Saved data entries
---------------
(** The builder returns exactly when each of the six names S5 .. S0 is
    bound to a string of seven characters. *)
Theorem syndrome_dictionary_returns_iff (stabilizers : gmap string string) :
  (∃ d, syndrome_dictionary stabilizers = Ok d)
  ↔ ∀ name, name ∈ stab_names →
      ∃ g, stabilizers !! name = Some g ∧ len g = 7.
Proof.
  split.
  - intros [d Hd] name Hname.
    apply syndrome_dictionary_run in Hd as (L & HL & _).
    assert (enumerated_errors !! 21%nat = Some ("I", "IIIIIII")) as Hid by done.
    destruct (Forall2_lookup_l _ _ _ _ _ HL Hid) as (s & _ & Hs).
    by apply (get_syndrome_ok_inv _ _ _ name) in Hs.
  - intros Hall. rewrite syndrome_dictionary_enumerated.
    pose proof (for_each_insert_run stabilizers enumerated_errors ∅) as H.
    destruct (for_each _ enumerated_errors ∅) as [d|x]; [by exists d|].
    destruct H as (e & He & Hraise).
    destruct (get_syndrome_ok stabilizers e.2) as [s Hs]; [|congruence].
    pose proof enumerated_errors_length as Hlen.
    rewrite Forall_forall in Hlen. by rewrite (Hlen e He).
Qed.

(** Whatever the stabilizers, a dictionary that is returned binds the
    all-zero syndrome to the label I: the identity is inserted last and
    nothing overwrites it. *)
Theorem identity_entry (stabilizers d : gmap string string) :
  syndrome_dictionary stabilizers = Ok d → d !! "000000" = Some "I".
Proof.
  intros Hd. pose proof Hd as Hrun.
  apply syndrome_dictionary_run in Hd as (L & HL & _).
  assert (enumerated_errors !! 21%nat = Some ("I", "IIIIIII")) as Hid by done.
  destruct (Forall2_lookup_l _ _ _ _ _ HL Hid) as (s & _ & Hs).
  assert (s = "000000") as ->.
  { apply (trivial_syndrome_zero stabilizers "IIIIIII"); [|done].
    unfold trivial_string. cbv [chars String.list_ascii_of_string].
    repeat (apply List.Forall_cons; [reflexivity|]). apply List.Forall_nil. }
  apply (last_label_wins_aux stabilizers d (take 21 enumerated_errors) []
           ("I", "IIIIIII") "000000" Hrun); [done | done|].
  by intros e' ?%elem_of_nil.
Qed.

Lemma identity_entry_witness :
  returns (syndrome_dictionary z_only_stabilizers)
    (λ d, d !! "000000" = Some "I").
Proof.
  returns_intro d Hrun.
  by apply (identity_entry z_only_stabilizers d).
Defined.

(** Every entry of a returned dictionary pairs the syndrome of some
    enumerated error with that error's label, and the syndrome of every
    enumerated error is a key. *)
Theorem dictionary_entries (stabilizers d : gmap string string) :
  syndrome_dictionary stabilizers = Ok d →
  (∀ s l, d !! s = Some l →
     ∃ e, e ∈ enumerated_errors ∧ e.1 = l
          ∧ get_syndrome stabilizers e.2 = Ok s)
  ∧ (∀ e, e ∈ enumerated_errors →
       ∃ s, get_syndrome stabilizers e.2 = Ok s ∧ is_Some (d !! s)).
Proof.
  intros Hd. apply syndrome_dictionary_run in Hd as (L & HL & Hkeys & Hvals).
  split; [done|].
  intros e [k Hk]%list_elem_of_lookup.
  destruct (Forall2_lookup_l _ _ _ _ _ HL Hk) as (s & HLk & Hs).
  exists s. split; [done|]. apply Hkeys. by eapply list_elem_of_lookup_2.
Qed.

Lemma dictionary_entries_witness :
  returns (syndrome_dictionary z_only_stabilizers) (λ d,
    (∀ s l, d !! s = Some l →
       ∃ e, e ∈ enumerated_errors ∧ e.1 = l
            ∧ get_syndrome z_only_stabilizers e.2 = Ok s)
    ∧ (∀ e, e ∈ enumerated_errors →
         ∃ s, get_syndrome z_only_stabilizers e.2 = Ok s
              ∧ is_Some (d !! s))).
Proof.
  returns_intro d Hrun.
  by apply (dictionary_entries z_only_stabilizers d).
Defined.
---------------
How to complete this task
Write the data out again in full and exactly.

Answer section
(** The builder returns exactly when each of the six names S5 .. S0 is
    bound to a string of seven characters. *)
Theorem syndrome_dictionary_returns_iff (stabilizers : gmap string string) :
  (∃ d, syndrome_dictionary stabilizers = Ok d)
  ↔ ∀ name, name ∈ stab_names →
      ∃ g, stabilizers !! name = Some g ∧ len g = 7.
Proof.
  split.
  - intros [d Hd] name Hname.
    apply syndrome_dictionary_run in Hd as (L & HL & _).
    assert (enumerated_errors !! 21%nat = Some ("I", "IIIIIII")) as Hid by done.
    destruct (Forall2_lookup_l _ _ _ _ _ HL Hid) as (s & _ & Hs).
    by apply (get_syndrome_ok_inv _ _ _ name) in Hs.
  - intros Hall. rewrite syndrome_dictionary_enumerated.
    pose proof (for_each_insert_run stabilizers enumerated_errors ∅) as H.
    destruct (for_each _ enumerated_errors ∅) as [d|x]; [by exists d|].
    destruct H as (e & He & Hraise).
    destruct (get_syndrome_ok stabilizers e.2) as [s Hs]; [|congruence].
    pose proof enumerated_errors_length as Hlen.
    rewrite Forall_forall in Hlen. by rewrite (Hlen e He).
Qed.

(** Whatever the stabilizers, a dictionary that is returned binds the
    all-zero syndrome to the label I: the identity is inserted last and
    nothing overwrites it. *)
Theorem identity_entry (stabilizers d : gmap string string) :
  syndrome_dictionary stabilizers = Ok d → d !! "000000" = Some "I".
Proof.
  intros Hd. pose proof Hd as Hrun.
  apply syndrome_dictionary_run in Hd as (L & HL & _).
  assert (enumerated_errors !! 21%nat = Some ("I", "IIIIIII")) as Hid by done.
  destruct (Forall2_lookup_l _ _ _ _ _ HL Hid) as (s & _ & Hs).
  assert (s = "000000") as ->.
  { apply (trivial_syndrome_zero stabilizers "IIIIIII"); [|done].
    unfold trivial_string. cbv [chars String.list_ascii_of_string].
    repeat (apply List.Forall_cons; [reflexivity|]). apply List.Forall_nil. }
  apply (last_label_wins_aux stabilizers d (take 21 enumerated_errors) []
           ("I", "IIIIIII") "000000" Hrun); [done | done|].
  by intros e' ?%elem_of_nil.
Qed.

Lemma identity_entry_witness :
  returns (syndrome_dictionary z_only_stabilizers)
    (λ d, d !! "000000" = Some "I").
Proof.
  returns_intro d Hrun.
  by apply (identity_entry z_only_stabilizers d).
Defined.

(** Every entry of a returned dictionary pairs the syndrome of some
    enumerated error with that error's label, and the syndrome of every
    enumerated error is a key. *)
Theorem dictionary_entries (stabilizers d : gmap string string) :
  syndrome_dictionary stabilizers = Ok d →
  (∀ s l, d !! s = Some l →
     ∃ e, e ∈ enumerated_errors ∧ e.1 = l
          ∧ get_syndrome stabilizers e.2 = Ok s)
  ∧ (∀ e, e ∈ enumerated_errors →
       ∃ s, get_syndrome stabilizers e.2 = Ok s ∧ is_Some (d !! s)).
Proof.
  intros Hd. apply syndrome_dictionary_run in Hd as (L & HL & Hkeys & Hvals).
  split; [done|].
  intros e [k Hk]%list_elem_of_lookup.
  destruct (Forall2_lookup_l _ _ _ _ _ HL Hk) as (s & HLk & Hs).
  exists s. split; [done|]. apply Hkeys. by eapply list_elem_of_lookup_2.
Qed.

Lemma dictionary_entries_witness :
  returns (syndrome_dictionary z_only_stabilizers) (λ d,
    (∀ s l, d !! s = Some l →
       ∃ e, e ∈ enumerated_errors ∧ e.1 = l
            ∧ get_syndrome z_only_stabilizers e.2 = Ok s)
    ∧ (∀ e, e ∈ enumerated_errors →
         ∃ s, get_syndrome z_only_stabilizers e.2 = Ok s
              ∧ is_Some (d !! s))).
Proof.
  returns_intro d Hrun.
  by apply (dictionary_entries z_only_stabilizers d).
Defined.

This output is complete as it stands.